Many aid workers and Haitians say ample donations are arriving, but have complained that the pace of distribution of food and medicine from Port-au-Prince’s ports, airport and storage facilities in its Cite-Soleil slum is slow.
Dr Rob Maddox, of the Start, Louisiana organisation, said: “There’s no top-down leadership. And since the Haitian government took control of our supplies, we have to wait for things even though they’re stacked up in the warehouse.
“The situation is just madness.”
US air traffic controllers have lined up 2,550 incoming flights through to March 1, but around 25 flights a day are not taking their slots, with multiple communication breakdowns between Haitians and their foreign counterparts.

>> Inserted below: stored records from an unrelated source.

Lemma simulator_ignores_answer_witness :
  foldl sim_step (foldl sim_step idle [Click]) (Settle (Some 403) :: replicate 6 Timer) =
    mkSimulator false rest_label (replicate 6 true) false [].
Proof. apply (simulator_ignores_answer [Click] (Some 403)). reflexivity. Defined.

Lemma event_logged_witness : ∃ line,
  onmessage 0 (Json.print (default Json.JNull (event_json utc (event_name Events.EventLeaderChanged) "m" time_zero)))
    index_page = mkPage (element index_page) (search index_page) (statusFilter index_page) [line].
Proof.
  assert (Hv : ∃ v, event_json utc (event_name Events.EventLeaderChanged) "m" time_zero = Some v)
    by (eexists; reflexivity).
  destruct Hv as [v Hv]. rewrite Hv. eexists.
  exact (event_logged utc 0 Events.EventLeaderChanged "m" time_zero v index_page Hv).
Defined.

(** A job that never waited is shown with a time. *)
Example zero_time_shown : nextRun (time_value utc (NextRunAt (NewJob 1 "email" 5))) = Some "0001-01-01T00:00:00Z".
Proof. vm_compute. reflexivity. Qed.

Lemma console_unescaped_witness :
  inside "<img src=x onerror=alert(1)>" (console utc "" "ALL" [NewJob 1 "<img src=x onerror=alert(1)>" 5]).
Proof.
  exact (console_unescaped utc "" "ALL" [NewJob 1 "<img src=x onerror=alert(1)>" 5]
    (NewJob 1 "<img src=x onerror=alert(1)>" 5) ltac:(left) eq_refl).
Defined.
End Witnesses.

End DashboardSpec.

Mike O’Keefe, who runs Banyan Air Service in Fort Lauderdale, said: “Aid is bottlenecking at the Port-au-Prince airport. It’s not getting into the field.”
Haitians complain that corrupt officials have started to manipulate some of the aid that does reach the streets.

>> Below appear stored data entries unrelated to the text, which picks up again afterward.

(** The arguments of the message are read, and they are read by a thread
    that does not hold the lock of the clone. *)
Definition is_read (e : Event) : bool :=
  match act e with AGetParam _ => true | _ => false end.

Definition is_unlocked_read (e : Event) : bool :=
  match act e with AGetParam _ => negb (locked e) | _ => false end.

(** The wait of the caller has returned true. *)
Definition is_true_wait (e : Event) : bool :=
  match act e with AWait ok => ok | _ => false end.

(** [DelegateFreeAsyncWait<void(Param1)>]: the void [operator()], and a
    [DelegateInvoke] that takes the lock first and stores no result. *)
Definition target_step_free_void (sh : Shared) (t : TargetSt)
  : Outcome (Shared * TargetSt * Action) :=
  match tpc t with
  | T_Invoke | T_Store => target_step_void sh t
  | _ => target_step_free sh t
  end.

Definition step_free_void (ch : Choice) (s : State) : Outcome State :=
  match ch with
  | RunCaller expired =>
      match caller_step_void expired (shared s) (caller s) with
      | Next (sh, c, a) =>
          Next (mkState sh c (target s)
                  (trace s ++
                     [mkEvent Caller
                        (match cpc (caller s) with
                         | C_Entry => false
                         | _ => holds Caller (shared s) (delegate (caller s))
                         end) a])
                  (faulted s))
      | Blocked => Blocked
      | Fault => Fault
      end
  | RunTarget =>
      match target_step_free_void (shared s) (target s) with
      | Next (sh, t, a) =>
          Next (mkState sh (caller s) t
                  (trace s ++
                     [mkEvent Target
                        (match tpc (target s) with
                         | T_Idle => false
                         | _ => holds Target (shared s) (this (target s))
                         end) a])
                  (faulted s))
      | Blocked => Blocked
      | Fault => Fault
      end
  end.

Fixpoint exec_free_void (sched : list Choice) (s : State) : State :=
  match sched with
  | [] => s
  | ch :: rest =>
      match step_free_void ch s with
      | Next s' => exec_free_void rest s'
      | Blocked => exec_free_void rest s
      | Fault => mkState (shared s) (caller s) (target s) (trace s) true
      end
  end.

(** [operator()] has returned and [DelegateInvoke] has returned. *)
Definition finished (s : State) : Prop :=
  cpc (caller s) = C_Done /\ tpc (target s) = T_Done.

(** *** Reading a trace *)

(** The bound function is called: directly on the caller's thread, or by
    [DelegateInvoke] on the target thread. *)
Definition is_invocation (e : Event) : bool :=
  match act e with
  | ADirect _ _ | AInvoke _ _ => true
  | _ => false
  end.

Definition is_dec_by (tid : Tid) (e : Event) : bool :=
  Tid_eqb (actor e) tid
  && match act e with ADec _ => true | _ => false end.

Definition is_free (e : Event) : bool :=
  match act e with AFree => true | _ => false end.

Definition is_copy (e : Event) : bool :=
  match act e with ACopy _ => true | _ => false end.

Definition count (f : Event -> bool) (tr : list Event) : nat :=
  length (List.filter f tr).

(** The decrements of the reference count and the execute-or-skip decision
    with what it guards. *)
Definition in_critical_section (a : Action) : bool :=
  match a with
  | ACheck _ | AInvoke _ _ | AStore _ | ASignal | ADec _ => true
  | _ => false
  end.

(** The accesses to the mutable fields of the clone: [m_refCnt], [m_sema],
    [m_retVal]. *)
Definition touches_clone (a : Action) : bool :=
  match a with
  | ASetRef _ | ASemaCreate | ASemaReset | AWait _ | ACopy _
  | ACheck _ | AStore _ | ASignal | ADec _ => true
  | _ => false
  end.

(** What the caller does to the clone without taking its lock. *)
Definition caller_unlocked_access (a : Action) : bool :=
  match a with
  | ASetRef _ | ASemaCreate | ASemaReset | AWait _ | ACopy _ => true
  | _ => false
  end.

Hundreds of angry people protested in the streets of Petionville today, jogging down a broad avenue waving branches and singing, “They stole the rice, they stole the rice.”
Boxes of supplies are stacked to the ceiling in the dimly lit warehouse of the capital’s hospital. In another storage area, medicine, bandages and other key supplies pile up on tables – watched over by a Haitian health worker who ticks off everything that comes in and out.
Doctors say since locals took over the supply room, crucial time to save lives has been lost filling out unnecessary forms.
Donors have raised key logistical challenges: grappling with a barely functioning government, the backlog of flights, a damaged port, clogged overland routes from outlying airports and the Dominican Republic, and security.
Aid agencies say food and water deliveries have about doubled in the past 10 days, but some relief workers are frustrated at how long it takes to move other supplies out of the UN’s warehouses.
UN officials said yesterday that more than 100 ships are en route to Haiti, but the capital’s port has limited capacity, with ships requiring their own cranes and other offloading equipment.
The January 12 disaster killed at least 150,000 people and demolished virtually every government building in the capital. Around one million people are homeless, with many huddling in crude tents and bed sheets.